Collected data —
(** X10. Every bucket of every batch that [Run] sends on [out], started on a
    new concentrator, starts at a multiple of the bucket interval and carries
    the bucket interval as its duration. *)
Theorem Run_batches_well_formed IsFlushMarker GetEnv clock (cf : AgentConfig)
    (input : list Trace) (st : run_state) :
  Run IsFlushMarker GetEnv clock (NewConcentrator cf) input = Some st →
  Forall (Forall (bucket_ok cf)) (rs_out st).
Proof.
  intros Hrun.
  destruct (λ H1 H2 H3, Run_invariant IsFlushMarker GetEnv clock
              (λ c, buckets_ok c ∧ conf c = conf (NewConcentrator cf))
              (Forall (bucket_ok cf))
              H1 H2 (NewConcentrator cf) input st H3 Hrun) as [_ Hout]; [| | |done].
  - intros now c s env r c' calls [Hal Hcf] Hh. split.
    + by eapply HandleNewSpan_buckets_ok.
    + rewrite <- Hcf. by eapply HandleNewSpan_conf.
  - intros now c sb c' calls [Hal Hcf] Hf.
    destruct (Flush_buckets_ok _ _ _ _ _ Hal Hf) as [Hok' Hsb]. split; [split|].
    + done.
    + rewrite <- Hcf. by eapply Flush_conf.
    + unfold bucket_ok in *. rewrite Hcf in Hsb. exact Hsb.
  - split; [|done]. intros ts b Hb. simpl in Hb. by rewrite lookup_empty in Hb.
Qed.

Lemma Run_batches_well_formed_witness :
  ∃ st, Run sample_marker sample_env sample_clock (NewConcentrator sample_conf)
            sample_input = Some st
        ∧ Forall (Forall (bucket_ok sample_conf)) (rs_out st).
Proof.
  destruct sample_run_returns as [st Hrun]. exists st. split; [exact Hrun|].
  exact (Run_batches_well_formed sample_marker sample_env sample_clock sample_conf
           sample_input st Hrun).
Defined.

(** ** Binary64 arithmetic, from its specification [SpecFloat] *)

Section Binary64.

Lemma iter_pos_invariant {A : Type} (P : A → Prop) (f : A → A) :
  (∀ x, P x → P (f x)) → ∀ n x, P x → P (SpecFloat.iter_pos f n x).
Proof.
  intros Hf. induction n as [n IH|n IH|]; intros x Hx; simpl; auto.
Qed.

Lemma shr_1_div2 r : 0 <= shr_m r → shr_m (shr_1 r) = shr_m r / 2.
Proof.
  destruct r as [m r s]. cbn [shr_m]. intros Hm.
  destruct m as [|[p|p|]|p]; cbn [shr_1 shr_m]; try lia; try reflexivity.
  - apply (Z.div_unique_pos _ _ _ 1); lia.
  - apply (Z.div_unique_pos _ _ _ 0); lia.
Qed.

Lemma shr_1_nonneg r : 0 <= shr_m r → 0 <= shr_m (shr_1 r).
Proof. intros H. rewrite shr_1_div2 by done. apply Z.div_pos; lia. Qed.

Lemma pow2_xO n : 2 ^ Z.pos n~0 = 2 ^ Z.pos n * 2 ^ Z.pos n.
Proof.
  replace (Z.pos n~0) with (Z.pos n + Z.pos n) by lia.
  by rewrite Z.pow_add_r by lia.
Qed.

Lemma pow2_xI n : 2 ^ Z.pos n~1 = 2 * (2 ^ Z.pos n * 2 ^ Z.pos n).
Proof.
  replace (Z.pos n~1) with (1 + (Z.pos n + Z.pos n)) by lia.
  by rewrite !Z.pow_add_r, Z.pow_1_r by lia.
Qed.

Lemma iter_shr_1 n : ∀ r,
  0 <= shr_m r → shr_m (SpecFloat.iter_pos shr_1 n r) = shr_m r / 2 ^ Z.pos n.
Proof.
  induction n as [n IH|n IH|]; intros r Hr; simpl SpecFloat.iter_pos.
  - assert (H1 := shr_1_nonneg r Hr).
    assert (H2 : 0 <= shr_m (SpecFloat.iter_pos shr_1 n (shr_1 r))).
    { apply (iter_pos_invariant (λ r, 0 <= shr_m r)); auto using shr_1_nonneg. }
    rewrite IH, IH, shr_1_div2 by done.
    rewrite !Z.div_div by lia. by rewrite pow2_xI, Z.mul_assoc.
  - assert (H2 : 0 <= shr_m (SpecFloat.iter_pos shr_1 n r)).
    { apply (iter_pos_invariant (λ r, 0 <= shr_m r)); auto using shr_1_nonneg. }
    rewrite IH, IH by done. rewrite Z.div_div by lia. by rewrite pow2_xO.
  - rewrite shr_1_div2 by done. reflexivity.
Qed.

(** The mantissa a right shift leaves: the quotient by the power of two. *)
Lemma shr_spec r e n :
  0 <= shr_m r →
  shr r e n = (fst (shr r e n), snd (shr r e n))
  ∧ (0 < n → shr_m (fst (shr r e n)) = shr_m r / 2 ^ n ∧ snd (shr r e n) = e + n)
  ∧ (n <= 0 → fst (shr r e n) = r ∧ snd (shr r e n) = e).
Proof.
  intros Hr. split; [by destruct (shr r e n)|]. split.
  - intros Hn. destruct n as [|n|n]; try lia. simpl. by rewrite iter_shr_1.
  - intros Hn. destruct n as [|n|n]; try lia; done.
Qed.

Lemma shr_record_of_loc_m m l : shr_m (shr_record_of_loc m l) = m.
Proof. by destruct l as [|[]]. Qed.

Lemma round_nearest_even_bounds m l :
  m <= round_nearest_even m l <= m + 1.
Proof. destruct l as [|[]]; simpl; try lia. destruct (Z.even m); lia. Qed.

Lemma digits2_pos_bounds p :
  2 ^ (Z.pos (digits2_pos p) - 1) <= Z.pos p < 2 ^ Z.pos (digits2_pos p).
Proof.
  induction p as [p IH|p IH|]; simpl digits2_pos; [| |simpl; lia].
  all: rewrite Pos2Z.inj_succ.
  all: replace (Z.succ (Z.pos (digits2_pos p)) - 1) with (Z.pos (digits2_pos p)) by lia.
  all: rewrite Z.pow_succ_r by lia.
  all: assert (E : 2 ^ Z.pos (digits2_pos p) = 2 * 2 ^ (Z.pos (digits2_pos p) - 1))
         by (rewrite <- Z.pow_succ_r by lia; f_equal; lia).
  all: lia.
Qed.

Lemma shr_shifted r e n :
  0 <= shr_m r →
  shifted (shr_m r) e n (shr_m (fst (shr r e n))) (snd (shr r e n)).
Proof.
  intros Hr. destruct (shr_spec r e n Hr) as (_ & Hpos & Hneg).
  destruct (Z_lt_le_dec 0 n) as [Hn|Hn].
  - right. destruct (Hpos Hn) as [-> ->]. done.
  - left. destruct (Hneg Hn) as [-> ->]. done.
Qed.

Lemma shifted_nonneg m e n m' e' : 0 <= m → shifted m e n m' e' → 0 <= m'.
Proof.
  intros Hm [(_ & -> & _)|(Hn & -> & _)]; [done|].
  apply Z.div_pos; [done|]. apply Z.pow_pos_nonneg; lia.
Qed.

(** The two shifts of [binary_round_aux] and the number it builds from the
    mantissa and the exponent they leave. *)
Lemma binary_round_aux_cases prec emax sx m e l :
  0 <= m →
  ∃ m1 e1 mr m2 e2,
    shifted m e (fexp prec emax (Zdigits2 m + e) - e) m1 e1
    ∧ m1 <= mr <= m1 + 1
    ∧ shifted mr e1 (fexp prec emax (Zdigits2 mr + e1) - e1) m2 e2
    ∧ 0 <= m2
    ∧ binary_round_aux prec emax sx m e l =
        match m2 with
        | Z0 => S754_zero sx
        | Z.pos p => if e2 <=? emax - prec then S754_finite sx p e2 else S754_infinity sx
        | Z.neg _ => S754_nan
        end.
Proof.
  intros Hm. unfold binary_round_aux, shr_fexp.
  pose proof (shr_shifted (shr_record_of_loc m l) e
                (fexp prec emax (Zdigits2 m + e) - e)) as H1.
  rewrite shr_record_of_loc_m in H1. specialize (H1 Hm).
  destruct (shr (shr_record_of_loc m l) e _) as [r1 e1]. cbn [fst snd] in H1.
  pose proof (shifted_nonneg _ _ _ _ _ Hm H1) as Hm1.
  pose proof (round_nearest_even_bounds (shr_m r1) (loc_of_shr_record r1)) as Hmr.
  set (mr := round_nearest_even (shr_m r1) (loc_of_shr_record r1)) in *.
  pose proof (shr_shifted (shr_record_of_loc mr loc_Exact) e1
                (fexp prec emax (Zdigits2 mr + e1) - e1)) as H2.
  rewrite shr_record_of_loc_m in H2. specialize (H2 ltac:(lia)).
  destruct (shr (shr_record_of_loc mr loc_Exact) e1 _) as [r2 e2]. cbn [fst snd] in H2.
  exists (shr_m r1), e1, mr, (shr_m r2), e2.
  repeat split; try done; try lia.
  eapply shifted_nonneg; [|exact H2]. lia.
Qed.

Lemma binary_round_aux_nonneg prec emax m e l :
  0 <= m → nonneg_sf (binary_round_aux prec emax false m e l) = true.
Proof.
  intros Hm.
  destruct (binary_round_aux_cases prec emax false m e l Hm)
    as (m1 & e1 & mr & m2 & e2 & _ & _ & _ & Hm2 & ->).
  destruct m2 as [|p|p]; [done| |lia]. by destruct (e2 <=? emax - prec).
Qed.

Lemma div_pow2_lower (M d k : Z) :
  0 <= k <= d - 1 → 2 ^ (d - 1) <= M → 2 ^ (d - 1 - k) <= M / 2 ^ k.
Proof.
  intros Hk HM. apply Z.div_le_lower_bound; [apply Z.pow_pos_nonneg; lia|].
  rewrite <- Z.pow_add_r by lia. replace (k + (d - 1 - k)) with (d - 1) by lia. done.
Qed.

Lemma Zdigits2_bounds m :
  0 < m → 2 ^ (Zdigits2 m - 1) <= m < 2 ^ Zdigits2 m.
Proof. destruct m as [|p|p]; try lia. intros _. apply digits2_pos_bounds. Qed.

Lemma Zdigits2_lower m k : 0 <= k → 2 ^ k <= m → k < Zdigits2 m.
Proof.
  intros Hk Hm. assert (0 < m) by (pose proof (Z.pow_pos_nonneg 2 k); lia).
  destruct (Zdigits2_bounds m) as [_ Hu]; [done|].
  destruct (Z_lt_le_dec k (Zdigits2 m)) as [|Hle]; [done|].
  assert (0 <= Zdigits2 m) by (destruct m; simpl; lia).
  pose proof (Z.pow_le_mono_r 2 _ _ ltac:(lia) Hle). lia.
Qed.

(** Multiplying a positive binary64 number by 1.125 does not decrease it. *)
Lemma SFmul_nine_eighths_ge mx ex :
  bounded prec emax mx ex = true →
  SFleb (S754_finite false mx ex)
        (SFmul prec emax (S754_finite false mx ex) nine_eighths) = true.
Proof.
  intros Hb. unfold bounded, canonical_mantissa, fexp, SpecFloat.emin in Hb.
  apply andb_true_iff in Hb as [Hcan _]. apply Z.eqb_eq in Hcan.
  change prec with 53 in *. change emax with 1024 in *.
  pose proof (digits2_pos_bounds mx) as Hdx.
  set (dx := Z.pos (digits2_pos mx)) in *.
  unfold nine_eighths. cbn [SFmul xorb].
  set (M := Z.pos (mx * 5066549580791808)).
  assert (HM : M = Z.pos mx * 5066549580791808) by (unfold M; lia).
  assert (HMpos : 0 < M) by lia.
  destruct (binary_round_aux_cases 53 1024 false M (ex + -52) loc_Exact ltac:(lia))
    as (m1 & e1 & mr & m2 & e2 & H1 & Hmr & H2 & Hm2 & ->).
  unfold fexp, SpecFloat.emin in H1, H2.
  pose proof (Zdigits2_bounds M HMpos) as HdM.
  set (d := Zdigits2 M) in *.
  assert (Hex : -1074 <= ex) by lia.
  (* the first shift is by at least 52 digits and leaves a positive mantissa *)
  assert (Hd : ex = -1074 ∨ 105 <= d).
  { destruct (Z.eq_dec ex (-1074)) as [|Hne]; [by left|right].
    assert (dx = 53) by lia.
    assert (2 ^ 52 <= Z.pos mx) by (replace 52 with (dx - 1) by lia; lia).
    assert (2 ^ 104 <= M) by (rewrite HM; change (2 ^ 104) with (2 ^ 52 * 2 ^ 52); nia).
    pose proof (Zdigits2_lower M 104 ltac:(lia) ltac:(done)). unfold d. lia. }
  assert (Hd53 : 53 <= d).
  { assert (2 ^ 52 <= M) by (rewrite HM; change (2 ^ 52) with 4503599627370496; nia).
    pose proof (Zdigits2_lower M 52 ltac:(lia) ltac:(done)). unfold d. lia. }
  assert (Hshift1 : ex <= e1 ∧ 0 < m1 ∧ (e1 = ex → Z.pos mx <= m1)).
  { destruct H1 as [(Hn & _ & _)|(Hn & -> & ->)]; [lia|].
    split; [lia|].
    destruct (Z.eq_dec (Z.max (d + (ex + -52) - 53) (3 - 1024 - 53) - (ex + -52)) 52)
      as [E|E].
    - rewrite E.
      assert (Z.pos mx <= M / 2 ^ 52).
      { apply Z.div_le_lower_bound; [lia|].
        rewrite HM. change (2 ^ 52) with 4503599627370496. lia. }
      split; [lia|done].
    - assert (E' : Z.max (d + (ex + -52) - 53) (3 - 1024 - 53) - (ex + -52) = d - 53) by lia.
      rewrite E'. 
      pose proof (div_pow2_lower M d (d - 53) ltac:(lia) ltac:(lia)) as Hlow.
      replace (d - 1 - (d - 53)) with 52 in Hlow by lia.
      change (2 ^ 52) with 4503599627370496 in Hlow.
      split; [lia|]. intros. lia. }
  destruct Hshift1 as (He1 & Hm1 & Heq1).
  (* the second shift keeps the mantissa positive *)
  assert (Hshift2 : 0 < m2 ∧ (ex < e2 ∨ e2 = ex ∧ Z.pos mx <= m2)).
  { assert (Hmrpos : 0 < mr) by lia.
    pose proof (Zdigits2_bounds mr Hmrpos) as Hdr.
    destruct H2 as [(Hn & -> & ->)|(Hn & -> & ->)].
    - split; [lia|]. destruct (Z.eq_dec e1 ex) as [E|E]; [right|left]; [|lia].
      split; [done|]. specialize (Heq1 E). lia.
    - assert (E' : Z.max (Zdigits2 mr + e1 - 53) (3 - 1024 - 53) - e1 = Zdigits2 mr - 53) by lia.
      rewrite E' in *.
      pose proof (div_pow2_lower mr (Zdigits2 mr) (Zdigits2 mr - 53) ltac:(lia) ltac:(lia))
        as Hlow.
      replace (Zdigits2 mr - 1 - (Zdigits2 mr - 53)) with 52 in Hlow by lia.
      change (2 ^ 52) with 4503599627370496 in Hlow.
      split; [lia|]. left. lia. }
  destruct Hshift2 as (Hm2pos & Hcmp).
  destruct m2 as [|p|p]; try lia.
  destruct (e2 <=? 1024 - 53); [|done].
  unfold SFleb, SFcompare.
  destruct Hcmp as [Hlt|[-> Hle]].
  - apply Z.compare_lt_iff in Hlt. by rewrite Hlt.
  - rewrite Z.compare_refl. fold (Pos.compare mx p).
    destruct (Pos.compare_spec mx p); try done. lia.
Qed.

Lemma shl_align_fst_pos mx ex ez : 0 < Z.pos (fst (shl_align mx ex ez)).
Proof. lia. Qed.

Lemma SFadd_nonneg x y :
  nonneg_sf x = true → nonneg_sf y = true → nonneg_sf (SFadd prec emax x y) = true.
Proof.
  destruct x as [sx|[]| |[] mx ex], y as [sy|[]| |[] my ey]; try done.
  - by destruct sx, sy.
  - intros _ _. cbn [SFadd cond_Zopp].
    destruct (shl_align mx ex (Z.min ex ey)) as [mx' ex'].
    destruct (shl_align my ey (Z.min ex ey)) as [my' ey']. cbn [fst].
    change (Z.pos mx' + Z.pos my') with (Z.pos (mx' + my')).
    cbn [binary_normalize]. unfold binary_round.
    destruct (shl_align _ _ _) as [mz ez]. by apply binary_round_aux_nonneg.
Qed.

Lemma SFdiv_core_quotient_nonneg m1 e1 m2 e2 :
  0 < m1 → 0 < m2 → 0 <= (SFdiv_core_binary prec emax m1 e1 m2 e2).1.1.
Proof.
  intros H1 H2. unfold SFdiv_core_binary.
  set (s := _ - _ - _).
  set (m' := match s with Z.pos _ => Z.shiftl m1 s | Z0 => m1 | Z.neg _ => 0 end).
  assert (Hm' : 0 <= m').
  { unfold m'. destruct s; try lia. apply Z.shiftl_nonneg. lia. }
  pose proof (Z_div_mod_full m' m2 ltac:(lia)) as Hdm.
  pose proof (Z.div_pos m' m2 Hm' H2) as Hq.
  unfold Z.div in Hq.
  destruct (Z.div_eucl m' m2) as [q r]. done.
Qed.

(** A non-negative number divided by a positive finite one. *)
Lemma SFdiv_nonneg x my ey :
  nonneg_sf x = true →
  nonneg_sf (SFdiv prec emax x (S754_finite false my ey)) = true.
Proof.
  destruct x as [sx|[]| |[] mx ex]; try done.
  intros _. cbn [SFdiv xorb].
  pose proof (SFdiv_core_quotient_nonneg (Z.pos mx) ex (Z.pos my) ey
                ltac:(lia) ltac:(lia)) as Hq.
  destruct (SFdiv_core_binary prec emax (Z.pos mx) ex (Z.pos my) ey) as [[mz ez] lz].
  by apply binary_round_aux_nonneg.
Qed.

Lemma SFcompare_antisym x y :
  SFcompare y x = CompOpp <$> SFcompare x y.
Proof.
  destruct x as [sx|sx| |sx mx ex], y as [sy|sy| |sy my ey]; try done;
    try (by destruct sx); try (by destruct sy); try (by destruct sx, sy).
  cbn [SFcompare]. rewrite (Z.compare_antisym ex ey).
  fold (Pos.compare mx my). fold (Pos.compare my mx).
  rewrite (Pos.compare_antisym mx my).
  destruct sx, sy; simpl; try done;
    destruct (ex ?= ey); simpl; try done; by destruct (mx ?= my)%positive.
Qed.

(** On numbers (not NaN), [y <= x] is the negation of [x < y]. *)
Lemma SFleb_not_ltb x y :
  SFleb y x = true ↔ SFltb x y = false ∧ x ≠ S754_nan ∧ y ≠ S754_nan.
Proof.
  unfold SFleb, SFltb. rewrite (SFcompare_antisym x y).
  destruct x as [sx|sx| |sx mx ex], y as [sy|sy| |sy my ey];
    try (cbn; intuition congruence).
  all: destruct (SFcompare _ _) as [[]|] eqn:E; cbn; try (intuition congruence).
  all: discriminate E.
Qed.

Action item — Where a line above contains the string "specialize", tally it, then give the number alone.

Solution to the problem — 3